The redesign, the site’s first major overhaul in a decade, marks the latest step in a slow-but-steady turnaround for About.com. With its new design, About.com has ditched its famously cramped look for one that gives its articles and images more room to breathe. The redesign also marks the first time that About.com has featured prominent social sharing buttons, underscoring how behind-the-times it’s been until now. The site is also experimenting with story forms (“7 of the best (worst) dancers on the Internet“) that work well on social channels, signaling that it’s looking beyond its old content approach.
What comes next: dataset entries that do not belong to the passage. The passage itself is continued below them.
(** The scan gives the evidence of the first pattern, in the order of the
    list, that has some. *)
Lemma scanPatterns_first_evidence :
  forall (A : Type) (accept : regex -> jsstring -> option A)
         before regex after rawOutput v,
    (forall r, In r before -> evidence accept rawOutput r = None) ->
    evidence accept rawOutput regex = Some v ->
    scanPatterns accept (before ++ regex :: after) rawOutput = Some v.
Proof.
  intros A accept before regex after rawOutput v. induction before as [|r rs IH];
    intros Hb Hv.
  - simpl app. rewrite scanPatterns_cons, Hv. reflexivity.
  - simpl app. rewrite scanPatterns_cons, (Hb r) by now left.
    apply IH; auto. intros r' Hr. apply Hb. now right.
Qed.

(** A match of a pattern whose first group cannot be empty is evidence. *)
Lemma evidence_capturing : forall (A : Type) (accept : regex -> jsstring -> option A)
                                  rawOutput regex m,
  capturing regex = true -> String_match rawOutput regex = Some m ->
  exists g, group m 1 = Some g /\ g <> [] /\
            evidence accept rawOutput regex = accept regex g.
Proof.
  intros A accept rawOutput regex m C H.
  destruct (String_match_inv _ _ _ H) as (_ & _ & G).
  destruct (G _ _ C) as (g & Hg & L). exists g. split; auto.
  unfold evidence. rewrite H, Hg. destruct g; simpl in *; [lia|].
  split; [discriminate | reflexivity].
Qed.

(** For a list of patterns whose first group cannot be empty, and a value
    that is always accepted, the first pattern that matches gives the
    value. *)
Lemma scanPatterns_firstMatching :
  forall (A : Type) (value : regex -> jsstring -> A) regexes rawOutput regex m,
    forallb capturing regexes = true ->
    firstMatching regexes rawOutput regex m ->
    exists g, group m 1 = Some g /\
              scanPatterns (fun r g => Some (value r g)) regexes rawOutput
              = Some (value regex g).
Proof.
  intros A value regexes rawOutput regex m C (before & after & -> & Hb & Hm).
  assert (Cr : capturing regex = true).
  { rewrite forallb_forall in C. apply C. apply in_or_app. right. now left. }
  destruct (evidence_capturing _ (fun r g => Some (value r g)) _ _ _ Cr Hm)
    as (g & Hg & _ & Ev).
  exists g. split; auto.
  apply scanPatterns_first_evidence; auto.
  intros r Hr. apply evidence_no_match. auto.
Qed.

(** C4, as the code has it.  For the numeric fields the value comes from the
    pattern declared first among those that match somewhere in the text,
    wherever the matches lie: the scan stops at it.  This holds for the
    performance, mobile, readability and semantic scores of the returned
    records, and for the scans of a stated schema score and of the keyword
    density.  For [missingSubtopics], [improvedTitle] and
    [improvedMetaDescription] a pattern gives the value only if its captured
    text passes the guard of the field (a non-empty subtopic other than
    "None"; more than 10, or 20, code units): a matching pattern that fails
    it is passed over and the scan goes on; the value is that of the first
    pattern with accepted evidence. *)
Theorem first_declared_pattern_wins :
  forall (toLowerCase toUpperCase : jsstring -> jsstring) rawOutput,
    (forall regex m,
        firstMatching Technical.performanceRegexes rawOutput regex m ->
        exists g r,
          group m 1 = Some g /\
          Technical.formatTechnicalSeoResults toLowerCase toUpperCase rawOutput
          = Returns r /\
          Technical.performanceScore r = parseInt g) /\
    (forall regex m,
        firstMatching Technical.mobileRegexes rawOutput regex m ->
        exists g r,
          group m 1 = Some g /\
          Technical.formatTechnicalSeoResults toLowerCase toUpperCase rawOutput
          = Returns r /\
          Technical.mobileScore r = parseInt g) /\
    (forall regex m,
        firstMatching Content.readabilityRegexes rawOutput regex m ->
        exists g r,
          group m 1 = Some g /\
          Content.formatContentResults toUpperCase rawOutput = Returns r /\
          Content.readabilityScore r = parseInt g) /\
    (forall regex m,
        firstMatching Content.semanticScoreRegexes rawOutput regex m ->
        exists g r,
          group m 1 = Some g /\
          Content.formatContentResults toUpperCase rawOutput = Returns r /\
          Content.semanticScore r
          = Math_round (Content.topicScoreOf regex g * 10)%float) /\
    (forall regexes regex m,
        In regexes [Technical.schemaRegexes; Content.keywordDensityRegexes] ->
        firstMatching regexes rawOutput regex m ->
        exists g,
          group m 1 = Some g /\
          forall (A : Type) (value : Regex.regex -> jsstring -> A),
            scanPatterns (fun r g => Some (value r g)) regexes rawOutput
            = Some (value regex g)) /\
    (forall before regex after v,
        Content.missingSubtopicsRegexes = before ++ regex :: after ->
        (forall r, In r before ->
                   evidence (fun _ g => Content.subtopicsOf g) rawOutput r = None) ->
        evidence (fun _ g => Content.subtopicsOf g) rawOutput regex = Some v ->
        exists r,
          Content.formatContentResults toUpperCase rawOutput = Returns r /\
          Content.missingSubtopics r = v) /\
    (forall before regex after v,
        Content.titleRegexes = before ++ regex :: after ->
        (forall r, In r before ->
                   evidence (fun _ g => Content.longerThan 10 g) rawOutput r = None) ->
        evidence (fun _ g => Content.longerThan 10 g) rawOutput regex = Some v ->
        exists r,
          Content.formatContentResults toUpperCase rawOutput = Returns r /\
          Content.improvedTitle r = Some v) /\
    (forall before regex after v,
        Content.metaRegexes = before ++ regex :: after ->
        (forall r, In r before ->
                   evidence (fun _ g => Content.longerThan 20 g) rawOutput r = None) ->
        evidence (fun _ g => Content.longerThan 20 g) rawOutput regex = Some v ->
        exists r,
          Content.formatContentResults toUpperCase rawOutput = Returns r /\
          Content.improvedMetaDescription r = Some v).
Proof.
  intros toLowerCase toUpperCase rawOutput.
  destruct (formatTechnicalSeoResults_returns toLowerCase toUpperCase rawOutput)
    as (rt & Et & Hp & Hm & _).
  destruct (formatContentResults_returns toUpperCase rawOutput)
    as (rc & Ec & Hr & Hs & _ & Hsub & Htitle & Hmeta).
  split.
  { intros regex m F.
    destruct (scanPatterns_firstMatching _ (fun _ g => parseInt g)
                Technical.performanceRegexes _ _ _ eq_refl F) as (g & Hg & E).
    exists g, rt. repeat split; auto.
    rewrite Hp. unfold Technical.scanInt. now rewrite E. }
  split.
  { intros regex m F.
    destruct (scanPatterns_firstMatching _ (fun _ g => parseInt g)
                Technical.mobileRegexes _ _ _ eq_refl F) as (g & Hg & E).
    exists g, rt. repeat split; auto.
    rewrite Hm. unfold Technical.scanInt. now rewrite E. }
  split.
  { intros regex m F.
    destruct (scanPatterns_firstMatching _ (fun _ g => parseInt g)
                Content.readabilityRegexes _ _ _ eq_refl F) as (g & Hg & E).
    exists g, rc. repeat split; auto. rewrite Hr. now rewrite E. }
  split.
  { intros regex m F.
    destruct (scanPatterns_firstMatching _ Content.topicScoreOf
                Content.semanticScoreRegexes _ _ _ eq_refl F) as (g & Hg & E).
    exists g, rc. repeat split; auto. rewrite Hs. now rewrite E. }
  split.
  { intros regexes regex m Hin F.
    assert (C : forallb capturing regexes = true)
      by (destruct Hin as [<-|[<-|[]]]; reflexivity).
    destruct (scanPatterns_firstMatching _ (fun _ g => g) _ _ _ _ C F)
      as (g & Hg & _).
    exists g. split; auto. intros A value.
    destruct (scanPatterns_firstMatching _ value _ _ _ _ C F) as (g' & Hg' & E).
    rewrite Hg in Hg'. inversion Hg'; subst g'. exact E. }
  split.
  { intros before regex after v E Hb Hv. exists rc. split; auto.
    rewrite Hsub, E.
    now rewrite (scanPatterns_first_evidence _ _ _ _ _ _ _ Hb Hv). }
  split.
  { intros before regex after v E Hb Hv. exists rc. split; auto.
    rewrite Htitle, E.
    now rewrite (scanPatterns_first_evidence _ _ _ _ _ _ _ Hb Hv). }
  intros before regex after v E Hb Hv. exists rc. split; auto.
    rewrite Hmeta, E.
    now rewrite (scanPatterns_first_evidence _ _ _ _ _ _ _ Hb Hv).
Qed.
For any other site, these changes wouldn’t be a big deal, but for About.com, which gets 85 million unique visitors a month without even trying, they’re proof that the site is putting a lot of thought into its new direction. “We have to present this stuff in a more engaging way,” said Neil Vogel, CEO of About.com. “We have to make our travel site look like a travel site and our health site more like a health site.”
But the redesign is more than just a cosmetic upgrade. Under the hood, About.com’s content strategy is increasingly data-heavy, thanks to its three-person data team. The move was a necessity. About.com has more than 3.5 million pieces of content about a wide range of topics, and the site’s data scientists were charged with making sense of how people are jumping between articles and what they’re most interested in searching for. This not only helps the site figure out what to focus on but should also help sweeten its image in the eyes of advertisers.
Vogel said that one of the site’s biggest advantages is that its content is inherently intent-driven. Readers who search Google for travel tips and land on the site, for example, are ripe targets for travel advertisers looking to get their attention. “We know what the Internet is looking for,” Vogel said.
About.com has already translated that into native placements for brands like Norton and Merrell, with brands like Disney expected to join them in October.
Despite About.com’s traffic and content well, there are still questions about whether the site can truly adapt for a socially driven Web that feels at odds with how About.com does business. While the site’s focus on evergreen problem-based content performs well in search results, it’s less likely to get shared: Less than 10 percent of About.com traffic comes from social channels. That’s the exact opposite trend that’s driving growth at most publishers. (About.com’s traffic is essentially flat year-on-year.)
“They are still interesting from a scale perspective, but it remains to be seen whether they can change consumer behavior to their benefit to grow,” said Craig Atkinson, chief digital officer at PHD.
About.com, however, seems to understand today’s content climate, as well as its place in it. And while it’s experimenting with more social-friendly stories, it’s still holding on to its core content strategy.”We’re never, ever going to be a place that’s 50 percent social,” said Vogel. “We’re just not that kind of content.” At least it seems About knows what it’s about.